▼

Lemma reset_vectors s :
  (resetStateEntirely s).1 = Ret tt → counted [] (resetStateEntirely s).2.
Proof.
  destruct (resetStateEntirely s) as [r s'] eqn:Hr. cbn [fst snd]. intros ->.
  unfold resetStateEntirely in Hr. inv_bind. by split; [|intros ? ? ?%elem_of_nil].
Qed.

Lemma perform_counted l o s :
  counted l s → (resetStateEntirely s).1 = Ret tt → allowed l o →
  counted (step_pages l o) (perform o s).2 ∧ (about_vectors o → (perform o s).1 = Ret tt).
Proof.
  intros Hl Hreset Ho. assert (Hother : ¬ about_vectors o → counted l (perform o s).2).
  { intros Hv. eapply counted_same; [|exact Hl]. by apply same_vectors_keep. }
  assert (Hinc : ∀ x, ∃ s', increaseVectorRequestCount x s = (Ret tt, s') ∧ counted (pages_of x ++ l) s').
  { intros x. destruct (flag_ok _ x s Hl) as (s1 & H1' & Hl1).
    destruct (increase_pages x (vectorDataIds x) _ s1 Hl1) as (s2 & H2' & Hl2).
    exists s2. unfold increaseVectorRequestCount. by rewrite (bind_step _ _ _ _ _ H1'). }
  destruct o as [| | | | | | |x|x|x| | | | | | |x|x vdid]; cbn [step_pages about_vectors];
    try (split; [apply Hother; cbn; tauto|tauto]).
  - split; [|done]. by apply reset_vectors.
  - cbn [perform]. by destruct (Hinc x) as (s' & -> & Hs').
  - cbn [perform]. cbn in Ho. unfold decreaseVectorRequestCount.
    pose proof (remove_all_Permutation _ _ Ho) as Hp.
    destruct (flag_ok _ x s (counted_Permutation _ _ s Hp Hl)) as (s1 & H1' & Hl1).
    destruct (decrease_pages x (vectorDataIds x) _ s1 Hl1) as (s2 & H2' & Hl2).
    by rewrite (bind_step _ _ _ _ _ H1'), H2'.
  - cbn [perform]. unfold reloadVector. by destruct (Hinc x) as (s' & -> & Hs').
  - cbn [perform]. by destruct (flag_ok _ x s Hl) as (s' & -> & Hs').
  - cbn [perform]. by destruct (counted_increase l x vdid s Hl) as (s' & -> & Hs' & _).
Qed.

Lemma run_counted v ops : balanced [] ops → counted (outstanding ops) (run ops (init v)).
Proof.
  intros Hb. assert (Hgen : ∀ ops l s a x, balanced l ops → counted l s → delivered a x s →
    counted (foldl step_pages l ops) (run ops s)).
  { clear. induction ops as [|o ops IH]; intros l s a x; [done|]. intros [Ho Hb] Hl Hd.
    destruct (reset_ok a x s Hd) as (sr & Hr & _).
    destruct (perform_counted l o s Hl) as [Hl' _]; [by rewrite Hr|done|].
    cbn [foldl]. change (run (o :: ops) s) with (run ops (perform o s).2).
    eapply IH; [done..|]. by apply perform_delivers. }
  eapply Hgen; [done| |apply (run_delivers v [])]. split; [done|]. by intros x vdid ?%elem_of_nil.
Qed.

Lemma increase_page_returns x vdid s :
  ∃ s', increaseVectorDataIdRequestCount_ x vdid s = (Ret tt, s').
Proof.
  unfold increaseVectorDataIdRequestCount_, mbind, M_bind, modify, get. cbn beta iota.
  destruct (vectorDataIDRequestCount_ _ !! vdid); [by eexists|].
  by destruct (vectorDataIdIsLoaded _ vdid); eexists.
Qed.

(** A request of a slice in one go is its steps. *)
Lemma increase_is_its_steps x s :
  run (FlagVector x :: (CountPage x <$> vectorDataIds x)) s = (increaseVectorRequestCount x s).2.
Proof.
  unfold increaseVectorRequestCount. set (s1 := (setVectorLoadFlag_ x s).2).
  rewrite (bind_step (setVectorLoadFlag_ x) _ s tt s1) by done.
  change (run (CountPage x <$> vectorDataIds x) s1 = (forM_ (increaseVectorDataIdRequestCount_ x) (vectorDataIds x) s1).2).
  generalize s1.
  induction (vectorDataIds x) as [|vdid vs IH]; intros s2; [done|]. rewrite forM__cons.
  destruct (increase_page_returns x vdid s2) as (s3 & Hs3). rewrite (bind_step _ _ _ _ _ Hs3), <- IH.
  rewrite fmap_cons. unfold run. cbn [foldl perform]. by rewrite Hs3.
Qed.

(** What the offloaded pages make of the state: updates are queued. *)
Lemma collect_ok s :
  ∃ s' q, collectOffloadedVectors_ s = (Ret tt, s') ∧ queue s' = queue s ++ q ∧
    vdm s' = (extractDropped (vdm s)).2.
Proof.
  unfold collectOffloadedVectors_. unfold mbind at 1, M_bind at 1, get at 1. cbn beta iota.
  destruct (extractDropped (vdm s)) as [offloaded w]. unfold mbind at 1, M_bind at 1, modify at 1. cbn beta iota.
  set (s1 := with_client (calls s) w s).
  assert (Hl : ∀ (l : list VDID) s1, ∃ s' q, forM_ (λ vdid,
      match vectorDataIDToVectorSlices_ s !! vdid with
      | Some cgLocations => forM_ (λ x, push (SetLoaded x false)) (base.elements cgLocations)
      | None => mret tt
      end) l s1 = (Ret tt, s') ∧ queue s' = queue s1 ++ q ∧ vdm s' = vdm s1).
  { induction l as [|vdid l IH]; intros s2; [exists s2, []; by rewrite app_nil_r|].
    rewrite forM__cons. destruct (vectorDataIDToVectorSlices_ s !! vdid) as [xs|].
    - rewrite (bind_step _ _ _ _ _ (forM_push (λ x, SetLoaded x false) _ s2)).
      destruct (IH (with_updates (queue s2 ++ ((λ x, SetLoaded x false) <$> base.elements xs)) (views s2) (isLoaded s2) (callbacksRun s2) s2))
        as (s' & q & Hrun & Hq & Hv). exists s', (((λ x, SetLoaded x false) <$> base.elements xs) ++ q).
      rewrite Hrun, Hq, Hv. cbn. by rewrite app_assoc.
    - rewrite (bind_step _ _ s2 tt s2) by done. apply IH. }
  destruct (Hl offloaded s1) as (s' & q & Hrun & Hq & Hv). exists s', q. by rewrite Hrun, Hq, Hv.
Qed.

Lemma onCacheLoad_ok vdid s :
  ∃ s' q, onCacheLoad vdid s = (Ret tt, s') ∧
    queue s' = q ++ ((λ x, SetLoaded x (vectorDataIsLoaded (extractDropped (vdm s)).2 x)) <$>
                       base.elements (default ∅ (vectorDataIDToVectorSlices_ s !! vdid))).
Proof.
  unfold onCacheLoad. unfold mbind at 1, M_bind at 1, get at 1. cbn beta iota.
  destruct (collect_ok s) as (s1 & q1 & Hrun & _ & Hv). rewrite (bind_step _ _ _ _ _ Hrun).
  set (cgs := base.elements _).
  assert (Hl : ∀ (l : list Slice) s2, vdm s2 = (extractDropped (vdm s)).2 → ∃ s',
    forM_ (λ x, s ← get; push (SetLoaded x (vectorDataIsLoaded (vdm s) x))) l s2 = (Ret tt, s') ∧
    queue s' = queue s2 ++ ((λ x, SetLoaded x (vectorDataIsLoaded (extractDropped (vdm s)).2 x)) <$> l)).
  { induction l as [|x l IH]; intros s2 Hv2; [exists s2; by rewrite app_nil_r|].
    rewrite forM__cons. unfold mbind at 1, M_bind at 1. unfold mbind at 1, M_bind at 1, get at 1, push, modify. cbn beta iota.
    edestruct IH as (s' & Hs' & Hq); [|exists s'; split; [exact Hs'|]]; [done|].
    rewrite Hq. cbn. rewrite Hv2. by rewrite <- app_assoc. }
  destruct (Hl cgs s1 Hv) as (s2 & H2' & Hq2). exists s2, (queue s1). by rewrite H2'.
Qed.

▲

Task requirements
Reproduce every record that appears above, keeping the wording exact.

Output for this exercise
Lemma reset_vectors s :
  (resetStateEntirely s).1 = Ret tt → counted [] (resetStateEntirely s).2.
Proof.
  destruct (resetStateEntirely s) as [r s'] eqn:Hr. cbn [fst snd]. intros ->.
  unfold resetStateEntirely in Hr. inv_bind. by split; [|intros ? ? ?%elem_of_nil].
Qed.

Lemma perform_counted l o s :
  counted l s → (resetStateEntirely s).1 = Ret tt → allowed l o →
  counted (step_pages l o) (perform o s).2 ∧ (about_vectors o → (perform o s).1 = Ret tt).
Proof.
  intros Hl Hreset Ho. assert (Hother : ¬ about_vectors o → counted l (perform o s).2).
  { intros Hv. eapply counted_same; [|exact Hl]. by apply same_vectors_keep. }
  assert (Hinc : ∀ x, ∃ s', increaseVectorRequestCount x s = (Ret tt, s') ∧ counted (pages_of x ++ l) s').
  { intros x. destruct (flag_ok _ x s Hl) as (s1 & H1' & Hl1).
    destruct (increase_pages x (vectorDataIds x) _ s1 Hl1) as (s2 & H2' & Hl2).
    exists s2. unfold increaseVectorRequestCount. by rewrite (bind_step _ _ _ _ _ H1'). }
  destruct o as [| | | | | | |x|x|x| | | | | | |x|x vdid]; cbn [step_pages about_vectors];
    try (split; [apply Hother; cbn; tauto|tauto]).
  - split; [|done]. by apply reset_vectors.
  - cbn [perform]. by destruct (Hinc x) as (s' & -> & Hs').
  - cbn [perform]. cbn in Ho. unfold decreaseVectorRequestCount.
    pose proof (remove_all_Permutation _ _ Ho) as Hp.
    destruct (flag_ok _ x s (counted_Permutation _ _ s Hp Hl)) as (s1 & H1' & Hl1).
    destruct (decrease_pages x (vectorDataIds x) _ s1 Hl1) as (s2 & H2' & Hl2).
    by rewrite (bind_step _ _ _ _ _ H1'), H2'.
  - cbn [perform]. unfold reloadVector. by destruct (Hinc x) as (s' & -> & Hs').
  - cbn [perform]. by destruct (flag_ok _ x s Hl) as (s' & -> & Hs').
  - cbn [perform]. by destruct (counted_increase l x vdid s Hl) as (s' & -> & Hs' & _).
Qed.

Lemma run_counted v ops : balanced [] ops → counted (outstanding ops) (run ops (init v)).
Proof.
  intros Hb. assert (Hgen : ∀ ops l s a x, balanced l ops → counted l s → delivered a x s →
    counted (foldl step_pages l ops) (run ops s)).
  { clear. induction ops as [|o ops IH]; intros l s a x; [done|]. intros [Ho Hb] Hl Hd.
    destruct (reset_ok a x s Hd) as (sr & Hr & _).
    destruct (perform_counted l o s Hl) as [Hl' _]; [by rewrite Hr|done|].
    cbn [foldl]. change (run (o :: ops) s) with (run ops (perform o s).2).
    eapply IH; [done..|]. by apply perform_delivers. }
  eapply Hgen; [done| |apply (run_delivers v [])]. split; [done|]. by intros x vdid ?%elem_of_nil.
Qed.

Lemma increase_page_returns x vdid s :
  ∃ s', increaseVectorDataIdRequestCount_ x vdid s = (Ret tt, s').
Proof.
  unfold increaseVectorDataIdRequestCount_, mbind, M_bind, modify, get. cbn beta iota.
  destruct (vectorDataIDRequestCount_ _ !! vdid); [by eexists|].
  by destruct (vectorDataIdIsLoaded _ vdid); eexists.
Qed.

(** A request of a slice in one go is its steps. *)
Lemma increase_is_its_steps x s :
  run (FlagVector x :: (CountPage x <$> vectorDataIds x)) s = (increaseVectorRequestCount x s).2.
Proof.
  unfold increaseVectorRequestCount. set (s1 := (setVectorLoadFlag_ x s).2).
  rewrite (bind_step (setVectorLoadFlag_ x) _ s tt s1) by done.
  change (run (CountPage x <$> vectorDataIds x) s1 = (forM_ (increaseVectorDataIdRequestCount_ x) (vectorDataIds x) s1).2).
  generalize s1.
  induction (vectorDataIds x) as [|vdid vs IH]; intros s2; [done|]. rewrite forM__cons.
  destruct (increase_page_returns x vdid s2) as (s3 & Hs3). rewrite (bind_step _ _ _ _ _ Hs3), <- IH.
  rewrite fmap_cons. unfold run. cbn [foldl perform]. by rewrite Hs3.
Qed.

(** What the offloaded pages make of the state: updates are queued. *)
Lemma collect_ok s :
  ∃ s' q, collectOffloadedVectors_ s = (Ret tt, s') ∧ queue s' = queue s ++ q ∧
    vdm s' = (extractDropped (vdm s)).2.
Proof.
  unfold collectOffloadedVectors_. unfold mbind at 1, M_bind at 1, get at 1. cbn beta iota.
  destruct (extractDropped (vdm s)) as [offloaded w]. unfold mbind at 1, M_bind at 1, modify at 1. cbn beta iota.
  set (s1 := with_client (calls s) w s).
  assert (Hl : ∀ (l : list VDID) s1, ∃ s' q, forM_ (λ vdid,
      match vectorDataIDToVectorSlices_ s !! vdid with
      | Some cgLocations => forM_ (λ x, push (SetLoaded x false)) (base.elements cgLocations)
      | None => mret tt
      end) l s1 = (Ret tt, s') ∧ queue s' = queue s1 ++ q ∧ vdm s' = vdm s1).
  { induction l as [|vdid l IH]; intros s2; [exists s2, []; by rewrite app_nil_r|].
    rewrite forM__cons. destruct (vectorDataIDToVectorSlices_ s !! vdid) as [xs|].
    - rewrite (bind_step _ _ _ _ _ (forM_push (λ x, SetLoaded x false) _ s2)).
      destruct (IH (with_updates (queue s2 ++ ((λ x, SetLoaded x false) <$> base.elements xs)) (views s2) (isLoaded s2) (callbacksRun s2) s2))
        as (s' & q & Hrun & Hq & Hv). exists s', (((λ x, SetLoaded x false) <$> base.elements xs) ++ q).
      rewrite Hrun, Hq, Hv. cbn. by rewrite app_assoc.
    - rewrite (bind_step _ _ s2 tt s2) by done. apply IH. }
  destruct (Hl offloaded s1) as (s' & q & Hrun & Hq & Hv). exists s', q. by rewrite Hrun, Hq, Hv.
Qed.

Lemma onCacheLoad_ok vdid s :
  ∃ s' q, onCacheLoad vdid s = (Ret tt, s') ∧
    queue s' = q ++ ((λ x, SetLoaded x (vectorDataIsLoaded (extractDropped (vdm s)).2 x)) <$>
                       base.elements (default ∅ (vectorDataIDToVectorSlices_ s !! vdid))).
Proof.
  unfold onCacheLoad. unfold mbind at 1, M_bind at 1, get at 1. cbn beta iota.
  destruct (collect_ok s) as (s1 & q1 & Hrun & _ & Hv). rewrite (bind_step _ _ _ _ _ Hrun).
  set (cgs := base.elements _).
  assert (Hl : ∀ (l : list Slice) s2, vdm s2 = (extractDropped (vdm s)).2 → ∃ s',
    forM_ (λ x, s ← get; push (SetLoaded x (vectorDataIsLoaded (vdm s) x))) l s2 = (Ret tt, s') ∧
    queue s' = queue s2 ++ ((λ x, SetLoaded x (vectorDataIsLoaded (extractDropped (vdm s)).2 x)) <$> l)).
  { induction l as [|x l IH]; intros s2 Hv2; [exists s2; by rewrite app_nil_r|].
    rewrite forM__cons. unfold mbind at 1, M_bind at 1. unfold mbind at 1, M_bind at 1, get at 1, push, modify. cbn beta iota.
    edestruct IH as (s' & Hs' & Hq); [|exists s'; split; [exact Hs'|]]; [done|].
    rewrite Hq. cbn. rewrite Hv2. by rewrite <- app_assoc. }
  destruct (Hl cgs s1 Hv) as (s2 & H2' & Hq2). exists s2, (queue s1). by rewrite H2'.
Qed.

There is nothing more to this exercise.